[WHAT IS EXPECTED] Each line below that includes "newline" counts once; report the total and nothing more.

(Stored items)
(* ===== verification/Cli.v ===== *)
(** * Cli: the commands of the command-line tool ([crates/racfs-cli])

    A command is a few calls of the client and the text that it prints.  The
    client is an interface, [CliClient], with the methods of [ClientApi] as an
    instance; what goes to the standard output is kept with it.  The parsing of
    arguments, the progress bar and the mounting are left out or arguments. *)

From S2P Require Import MemFS.
From S2P Require Import Prelude Text RPath FsError Metadata FileSystem Json Http HttpError.
From S2P Require Import Validation Metrics RateLimiter StatCache Auth ServerTypes ServerApi ClientApi Remote FuseRemote.
From Stdlib Require Import Strings.Ascii.
From Stdlib Require Strings.String.

(** The calls that the commands make. *)
Class CliClient (C : Type) := {
  cli_read_dir : string -> M C Error DirectoryListResponse;
  cli_read_file : string -> M C Error string;
  cli_write_file : string -> string -> option Z -> M C Error MessageResponse;
  cli_create_file : string -> M C Error MessageResponse;
  cli_mkdir : string -> option Z -> M C Error MessageResponse;
  cli_remove : string -> M C Error MessageResponse;
  cli_stat : string -> M C Error FileMetadataResponse;
  cli_rename : string -> string -> M C Error MessageResponse;
  cli_chmod : string -> Z -> M C Error MessageResponse;
  cli_health : M C Error HealthResponse;
  cli_capabilities : M C Error CapabilitiesResponse
}.

(** The client and what was printed. *)
Record Terminal (C : Type) := mkTerminal { cli : C; stdout : string }.
Arguments mkTerminal {C}.
Arguments cli {C}.
Arguments stdout {C}.

Definition newline : string := String (ascii_of_nat 10) "".

(** [{:>10}]. *)
Definition pad_left (n : nat) (s : string) : string :=
  String.string_of_list_ascii (replicate (n - String.length s) (ascii_of_nat 32)) +:+ s.

(* src: crates/racfs-cli/src/main.rs 12-12 CP_PROGRESS_THRESHOLD *)
Definition CP_PROGRESS_THRESHOLD : Z := 64 * 1024.

(* src: crates/racfs-cli/src/main.rs 27-72 Commands *)
Inductive Commands :=
| Ls (path : string)
| Cat (path : string)
| Write (path data : string)
| Mkdir (path : string)
| Rm (path : string)
| Rmdir (path : string)
| Stat (path : string)
| Mv (source dest : string)
| Cp (source dest : string)
| Tree (path : string)
| Mount (path : string)
| Chmod (path : string) (mode : Z)
| Health
| Capabilities.

Section Commands_.
Context {C : Type} `{CliClient C}.
Implicit Types (t : Terminal C).
Abbreviation Op := (M (Terminal C) Error).

Definition call {A} (m : M C Error A) : Op A := fun t => (fst (m (cli t)), mkTerminal (snd (m (cli t))) (stdout t)).
Definition print (s : string) : Op () := fun t => (Ok (), mkTerminal (cli t) (stdout t +:+ s)).
Definition println (s : string) : Op () := print (s +:+ newline).

Fixpoint print_lines (l : list string) : Op () := match l with [] => mret () | s :: l => println s ;; print_lines l end.

Definition entry_line (e : DirectoryEntry) : string :=
  d_permissions e +:+ " " +:+ pad_left 10 (to_string (d_size e)) +:+ " " +:+ default "unknown"%string (d_modified e) +:+ " " +:+ d_path e.

(* src: crates/racfs-cli/src/main.rs 104-116 ls *)
Definition ls (path : string) : Op () :=
  response ← call (cli_read_dir path); print_lines (map entry_line (entries response)).

(* src: crates/racfs-cli/src/main.rs 118-122 cat *)
Definition cat (path : string) : Op () := content ← call (cli_read_file path); print content.

Definition told (m : M C Error MessageResponse) : Op () := response ← call m; println (message response).

(* src: crates/racfs-cli/src/main.rs 124-132 write_file *)
Definition write_file (path data : string) : Op () := told (cli_write_file path data None).
(* src: crates/racfs-cli/src/main.rs 134-138 mkdir *)
Definition mkdir (path : string) : Op () := told (cli_mkdir path None).
(* src: crates/racfs-cli/src/main.rs 140-144 rm *)
Definition rm (path : string) : Op () := told (cli_remove path).
(* src: crates/racfs-cli/src/main.rs 146-151 rmdir *)
Definition rmdir (path : string) : Op () := told (cli_remove path).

[ANSWER TO THIS PROBLEM] 2